Arrow-right Camera
The Spokesman-Review Newspaper
Spokane, Washington  Est. May 19, 1883

Get Family Members An Id Number

From Staff And Wire Reports

When preparing your federal income tax return during the coming filing season, you’ll need a valid identification number for you, your spouse and every dependent born before Dec. 1, 1996, the IRS says.

“Recent tax law changes make valid identification numbers a requirement for claiming personal exemptions, the child care credit or the earned income credit,” according to an advisory from the IRS’s Washington office.

If a tax return has a missing or incorrect identification number, the IRS may disallow the related item(s) and correct the tax. (So, the IRS might disallow your claim for the child care credit, for example.)

If you don’t have an identification number, apply for one now so that you’ll have one in time for the tax filing season:

If you’re a U.S. citizen, or an alien who’s been lawfully admitted for permanent residence or employment, contact the Social Security Administration for a Social Security number. (Call 1-800-772-1213 for details.)

If you’re a non-resident or resident alien and you’re not eligible for a Social Security number, use Form W-7 to ask for an individual taxpayer identification number from the IRS. (Call the IRS at 1-800-829-3676 for a copy of Form W-7.)

Remember: The IRS will no longer accept temporary numbers, “applied for” or other designations in place of the required numbers; only Social Security numbers or individual taxpayer identification numbers can be used on your return.

Guide explains funds, taxes

Just in time for tax filing season comes a splendid little guide about taxes and mutual funds published by the Vanguard group of mutual funds.

Written in plain language, this 30-page booklet helps to unravel the mysteries about how mutual fund investments are taxed.
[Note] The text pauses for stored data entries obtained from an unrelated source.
(** C3: a link to a blob that lies below nodes that are no frames is served as the blob, with its
    length, by every query of its keypath; if the blob store does not have it, the answer is
    404, and no part of the state is read in its place. *)
Theorem linked_blob_served fuel (hub : controllerHub (T := T)) uri version (n : DBNode T) ps link ref parents :
  hub_StateAtVersion hub uri version = Ret n → db_wf n → rootKeypath n = [] → db_rng n = None →
  Forall path_part ps → (∀ i, i < length ps → exists_at n (Push (join_sep (take i ps)) ValueKey) = false) →
  db_represents n (join_sep ps) (blob_link link) → RefID_UnmarshalText (mkRefID HashAlgUnknown EmptyHash) link = Ret ref →
  length ps + 3 < fuel →
  match Object refs ref with
  | Ret (blob, len) => frame_query fuel hub refs uri version (join_sep ps) None parents =
      Ret (inl (mkStateReply parents (str "application/octet-stream") (if decide (0 < len) then FormatInt (Z.of_nat len) else [])
                  (FormatUint (Z.of_nat (length (str "ref:" ++ link)))) [] blob 200))
  | Err e => frame_query fuel hub refs uri version (join_sep ps) None parents = Ret (inr (if decide (e = ErrNotExist) then 404%Z else 500%Z))
  | _ => True
  end.
Proof.
  intros Hn Hwf Hroot Hrng Hps Habove Hrep Href Hfuel. set (m := db_NodeAt n (join_sep ps) None).
  assert (Forall good_key ps) as Hg by (eapply Forall_impl; [exact Hps|]; intros q []; by split).
  assert (Hm := db_represents_NodeAt n (join_sep ps) _ Hroot Hrep). fold m in Hm.
  assert (Hseek : ∀ r, hub_RefObjectReader refs ref = r →
    Seek (hub_StateAtVersion hub) (λ id, let! r := hub_RefObjectReader refs id in Ret (snd <$> r)) fuel n (join_sep ps) = let! r := r in Ret ((λ r, FRef m r.2) <$> r)).
  { intros r <-. replace fuel with (length ps + S (fuel - length ps - 1)) by lia. rewrite seek_down.
    - apply (seek_blob_link _ _ _ _ link); [by apply db_wf_NodeAt|done| |done|done]. cbn. rewrite Hroot, Push_nil_l. by apply good_path_join.
    - done.
    - intros i Hi. split; [by apply Habove|]. by apply (held_prefix n ps (blob_link link)). }
  unfold frame_query, or_http. rewrite Hn. destruct (Object refs ref) as [[blob len]|e| |] eqn:Hobj; try done.
  - assert (hub_RefObjectReader refs ref = Ret (Some (mkBlobReader blob, Z.of_nat len))) as Hror by (unfold hub_RefObjectReader; by rewrite Hobj).
    rewrite (Hseek _ Hror). cbn [obind fmap option_fmap option_map snd].
    destruct (db_CopyToMemory_spec m [] (blob_link link)) as (t & -> & Hco); [by apply db_wf_NodeAt|done|cbn; rewrite Hroot, Push_nil_l, Push_nil_r; by apply good_path_join|exact Hm|apply blob_link_ok|].
    change (widen_val (blob_link link)) with (blob_link link) in Hco. cbn [or_404_500].
    rewrite (resolve_blob_copy _ _ fuel t link ref _ _ Hco ltac:(lia) Href Hror). set (f := mkFrame _ _ _ _ _ _).
    destruct (value_copy_text (frame_level 1).1 [f] t link Hco) as [Hex Hlen].
    change (tnode_Exists [f] (NRef (Fr 0)) (str "index.html")) with (@Exists _ _ (frame_level 1).1 [f] (value_copy t) (str "index.html")).
    rewrite Hex. unfold respond_node, or_http. change (tnode_GetContentType [f] (NRef (Fr 0))) with (Ret (str "application/octet-stream")).
    cbv beta iota. rewrite !(decide_True (P := str "application/octet-stream" = str "application/octet-stream")) by done. change (Part [] (-1)) with (Ret (Some (@nil byte))). cbn [obind].
    change (tnode_GetContentLength [f] (NRef (Fr 0))) with (Ret (Z.of_nat len)). change (tnode_Length [f] (NRef (Fr 0))) with (Ret (Length (value_copy t))). rewrite Hlen.
    change (tnode_GetValueRecursive [f] (NRef (Fr 0)) [] None) with (Ret (Some (GNode (mkBlobReader blob) : fval))). cbn [obind].
    change (GuessContentTypeFromFilename (nilable (Some []))) with (str "application/octet-stream").
    destruct (decide (str "application/octet-stream" = str "application/octet-stream")) as [_|Hne]; [|done].
    unfold frame_body. cbn [fval_reader obind fst snd blob_content]. change (allowSubscribe (str "application/octet-stream")) with (@nil byte).
    destruct (decide (0 < len)); [rewrite decide_True by lia|rewrite decide_False by lia]; done.
  - destruct (decide (e = ErrNotExist)) as [He|He].
    + by rewrite (Hseek (Ret None)) by (unfold hub_RefObjectReader; by rewrite Hobj, decide_True).
    + by rewrite (Hseek (Err e)) by (unfold hub_RefObjectReader; by rewrite Hobj, decide_False).
Qed.
End Served.

(** ** Examples *)

#[local] Existing Instance toy_curve.
#[local] Existing Instance plain_configs.
#[local] Existing Instance toy_json.
#[local] Existing Instance toy_hashes.

Definition current (v : plain) : outcome (DBNode (gmap bytes bytes)) := db_Set (StateAtVersion (λ _, ∅) CurrentVersion true) [] None v.
Definition serving (v : plain) : controllerHub (T := gmap bytes bytes) :=
  mkHub {[read_uri := NewController read_uri (match current v with Ret n => db_tx n | _ => ∅ end)]} ∅.

Definition ref_a_text : bytes := match RefID_String ref_a with Ret b => b | _ => [] end.

Definition html (text : string) : plain := GMap [(ContentTypeKey, GScalar (SString (str "text/html"))); (ValueKey, GScalar (SString (str text)))].

Definition served (v : plain) (kp : string) : outcome (option (bytes * bytes)) :=
  let! r := frame_query 50 (serving v) example_store read_uri None (str kp) None [] in
  Ret match r with inl r => Some (sr_ContentType r, sr_body r) | inr _ => None end.

(** The same frame is served with its content type as the [index.html] of its parent, and as
    JSON when it is asked for itself: [Seek] enters it and leaves the content type behind. *)
Example content_type_of_index : served (GMap [(str "index.html", html "<p>")]) "" = Ret (Some (str "text/html", str "<p>")).
Proof. vm_compute. reflexivity. Qed.

Example content_type_lost : served (GMap [(str "index.html", html "<p>")]) "index.html" = Ret (Some (str "application/json", str "<p>")).
Proof. vm_compute. reflexivity. Qed.

(** The type of a blob is guessed from a keypath that has been emptied before: only a blob
    behind [index.html] has one. *)
Example blob_type_guessed :
  served (GMap [(str "a.png", blob_link ref_a_text)]) "a.png" = Ret (Some (str "application/octet-stream", blob_a)) ∧
  served (GMap [(str "index.html", blob_link ref_a_text)]) "" = Ret (Some (str "text/html", blob_a)).
Proof. split; vm_compute; reflexivity. Qed.

(** A state whose key [photo] links to a blob. *)
Definition empty_state : DBNode (gmap bytes bytes) := StateAtVersion (λ _, ∅) CurrentVersion true.
Definition photo_states : gmap bytes bytes := match db_Set empty_state (str "photo") None (blob_link ref_a_text) with Ret n => db_tx n | _ => ∅ end.
Definition photo_node : DBNode (gmap bytes bytes) := controller_StateAtVersion (NewController read_uri photo_states) None.

Lemma photo_held : db_wf photo_node ∧ db_represents photo_node (str "photo") (blob_link ref_a_text).
Proof.
  destruct (db_Set_spec empty_state (str "photo") (blob_link ref_a_text)) as (n & Hs & Hres & Hwf & Hrep).
  - split; [done|..]; intros k; [by intros []|done|by intros ? []].
  - split; [done| |apply blob_link_ok| |].
    + repeat constructor; [discriminate|]. unfold no_sep. vm_compute. set_solver.
    + apply machine_ok_map; [done|]. repeat constructor; by apply machine_ok_scalar.
    + intros q sh _ Hq. discriminate Hq.
  - assert (∀ k, db_get photo_node k = db_get n k) as Hget.
    { intros k. unfold db_get, photo_node, photo_states. rewrite Hs. unfold addKeyPrefix. by destruct (dr_same _ _ _ _ Hres) as (-> & _). }
    split.
    + destruct Hwf as [_ Hg Hst Hpar]. split; [done|..].
      * intros k. rewrite Hget. apply Hg.
      * intros k. rewrite Hget. apply Hst.
      * intros k p. rewrite Hget. unfold db_shape. rewrite Hget. apply Hpar.
    + intros r. unfold db_shape. rewrite Hget. apply Hrep.
Qed.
It explains clearly how dividends and capital gains distributions are taxed, which types of funds are the most “tax friendly” to investors, and how you can limit tax by timing the sale of your fund shares. And, yes, there’s also a section devoted to that knotty little problem of figuring your “cost basis” in fund shares.

For your free copy of the booklet “Taxes and Mutual Funds,” call 1-800-523-7721 from 8 a.m. to 9 p.m. Eastern time on business days, or 9 a.m. to 4 p.m. Eastern time on Saturdays.

Your request won’t result in any follow-up sales pitches by phone or mail, said Vanguard spokesman Brian Mattes. “We’ll send the booklet out and that’ll be it,” he said.

If you have access to a computer, you may get copies of this and other Vanguard brochures on the company’s World Wide Web site at this Internet address:

http://www.vanguard.com

By the way: If you’re a computer buff and you’re interested in mutual funds, the Mutual Fund Education Alliance, a non-profit group, has a World Wide Web site that serves as a free educational resource for investors.

The alliance site offers a special focus on the popular subject of investing for children, and is planning another about women and mutual fund investing. Use this Internet address:

http://www.mfea.com

Some things best delayed until ‘97

For those all wrapped up in trying to complete their Christmas preparations, American Express Tax and Business Services suggests there are some things best put off until 1977.

Travelers planning to fly next year should delay the purchase of their airline tickets. A 10 percent federal excise tax expires Dec. 31.

An excise tax on automobiles costing more than $34,000 drops by 1 percent, to 8 percent, on its way to disappearing entirely in 2003.

A 10 percent penalty on money withdrawn early from individual retirement accounts will be waived if funds are used for medical expenses.

Proceeds on the sale of life insurance policies by those with life-threatening illnesses will be tax-free.

ADR a stand-in for foreign stock

What is an ADR and how is it different from stock?

American Depository Receipts have a complex legal mechanism behind them, but their function is relatively simple. Basically, they are the equivalent of shares of stock in a foreign corporation.

Here’s how they work: A company based overseas wants to raise capital in the U.S. market. Instead of having American investors buy shares directly - a process that can be complicated by tax laws or international trade controls - the company issues a special class of stock, and sells it to a large American bank or other “depository” institution. The bank then sells an equivalent amount of ADRs to U.S. investors and lists them for trading on one of the U.S. stock exchanges.

Investors then can simply buy and sell the ADRs as substitutes for the stock of the foreign company. Although dividends, proxy activity and the like are all conducted through the U.S. depository, investors have much the same rights as they would with ordinary stock in a U.S. corporation.